E evita também decisões precipitadas. Modernell lembra que a preocupação de
quem está endividado é tamanha que acaba influenciando comportamentos até pouco
éticos. “Dependendo do nível da dívida e da preocupação desse profissional, ele
pode ultrapassar os limites éticos e praticar furtos, comercializar informações
estratégicas”, afirma.
Dívidas também geram a necessidade de se ganhar mais, para poder quitá-las.
Se o profissional não consegue um aumento de salário, acaba por buscar trabalhos
extras. “Isso é extremamente negativo, porque só gera mais cansaço e mais
conflitos, dentro de casa e no próprio ambiente de trabalho”, ressalta Modernell.
O cansaço prejudica ainda mais a produtividade e a criatividade.
Além desse tipo de comportamento, decisões mais pessoais, e precipitadas,
feitas levando-se em conta as dívidas, também prejudicam a carreira. “É
particularmente ruim trocar de posição e área só porque pagam mais”, reforça
Buoro.
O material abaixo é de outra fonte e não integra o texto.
Lemma match_features_parallel_witness :
  length [0; 1; 2; 3] = length [0; 1; 1; 1] ∧
  ∃ knn_matches good_matches,
    Reference.cv2_forward _
      (BFMatcher_knnMatch NORM_L2 false four_queries three_trains 2)
    = inr knn_matches ∧
    ratio_loop knn_matches [] = inr good_matches ∧
    length good_matches = length [0; 1; 2; 3] ∧
    ∀ k, (k < length [0; 1; 2; 3]%Z)%nat →
      ∃ m, good_matches !! k = Some m ∧
           [0; 1; 2; 3] !! k = Some (queryIdx m) ∧
           [0; 1; 1; 1] !! k = Some (trainIdx m).
Proof.
  apply (match_features_parallel
           Reference.cv2_forward four_queries three_trains ∅
           [0; 1; 2; 3] [0; 1; 1; 1] ∅).
  vm_compute. reflexivity.
Defined.

(** ** The pose estimator *)

(** C1: with fewer than five correspondences [estimate_pose] returns
    [(None, None, None)] and issues no OpenCV call, so no essential-matrix
    fit is attempted, whatever OpenCV would have done. *)
Theorem estimate_pose_too_few cv2 kpts1 kpts2 self :
  (length kpts1 < 5)%nat →
  run cv2 (estimate_pose kpts1 kpts2 self) = Returned (None, None, None) self ∧
  calls cv2 (estimate_pose kpts1 kpts2 self) = [].
Proof.
  intros Hlen. by rewrite run_estimate_pose_few.
Qed.
(** C9.  For a decoded array, the list parseAndValidate returns is the
    list the loop builds: references to the objects of the array at the
    positions whose element passes the test, in increasing order, each
    position once and none beyond the array; read through the references,
    it is the sublist of the array, as the loop leaves it, of the elements
    that pass the test. *)
Theorem validated_is_subsequence :
  forall json_loads text qs,
    json_loads (clean_response text) = Decoded (VList qs) ->
    let st := validate_loop qs in
    (exists log,
       parseAndValidate json_loads text = Returned (log, deref st))
    /\ validated_questions st = positions is_valid_question qs
    /\ StronglySorted lt (validated_questions st)
    /\ NoDup (validated_questions st)
    /\ (forall i, In i (validated_questions st)
                  <-> (i < List.length qs)%nat
                      /\ is_valid_question (nth i qs VNone) = true)
    /\ List.length (objects st) = List.length qs
    /\ deref st = filter is_valid_question (objects st)
    /\ deref st = List.map ensure_explanation (filter is_valid_question qs).
Proof.
  intros json_loads text qs Hd st. subst st.
  change (deref (validate_loop qs)) with (validate_questions qs).
  split.
  { exists (fst (report (validate_questions qs))).
    rewrite (parseAndValidate_decoded json_loads text Hd eq_refl).
    rewrite <- (snd_report (validate_questions qs)) at 3.
    now destruct (report (validate_questions qs)). }
  rewrite validate_loop_refs, validate_loop_objects.
  assert (Hs := positions_sorted is_valid_question qs).
  split; [reflexivity|]. split; [exact Hs|]. split.
  { clear - Hs. induction Hs as [|a r _ IH Ha]; constructor; [|exact IH].
    intros Hin. rewrite Forall_forall in Ha. specialize (Ha a Hin). lia. }
  split; [intros i; apply positions_In|].
  split; [apply length_map|].
  split; [|apply validate_questions_eq].
  now rewrite filter_settled, validate_questions_eq.
Qed.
Muitas vezes, no médio e curto prazo, essas decisões só geram frustração
e podem impactar de modo ainda mais negativo na autoestima do profissional, que
por isso pode gastar mais, fazer mais dívidas – como em um círculo nada
virtuoso.
... E até na hora de se recolocar, elas podem gerar problemas
Não são raros os casos em que profissionais, em meio a uma entrevista de
emprego, começam a ressaltar o problema das dívidas. “Tem muita gente que já
começa a entrevista falando das dívidas que têm”, conta Neli, da Ricardo Xavier.
E qual o problema desse desabafo? “Transfere e transmite para o entrevistado
insegurança e indica que há algo errado”, explica a consultora. Para Neli, é
possível identificar em um processo de seleção se a dívida é um fator que pode
atrapalhar no ambiente de trabalho. “Se o devedor for daqueles compulsivos, que
não conseguem administrar as contas, ele não vai ser bem visto pelo
entrevistador”, afirma a consultora. “Se for um devedor pontual, não. Quem nunca
teve problemas desse tipo?”.
Por isso, ela ressalta que, mesmo se o desespero for grande, evitar falar em
assuntos dessa natureza durante uma entrevista de emprego é o ideal. “A pessoa
não deve se antecipar e já ir falando sobre o assunto. Ele precisa utilizar a
entrevista para se vender como profissional, apenas isso”, diz.
Para não atrapalhar a carreira
Os profissionais que estão no mercado e têm dívidas devem ficar atentos e
avaliar se não são elas as causadoras de uma possível queda no rendimento. “Não
tem jeito, é preciso gastar o que está dentro do orçamento, porque, caso
contrário, você estará dilapidando a sua carreira”, reforça o professor do
Insper. Para Modernell, independentemente do tamanho da dívida, sempre é
possível organizar o orçamento, mas avisa: “Quanto mais tarde se procura
estancar o problema, maiores são as perdas”.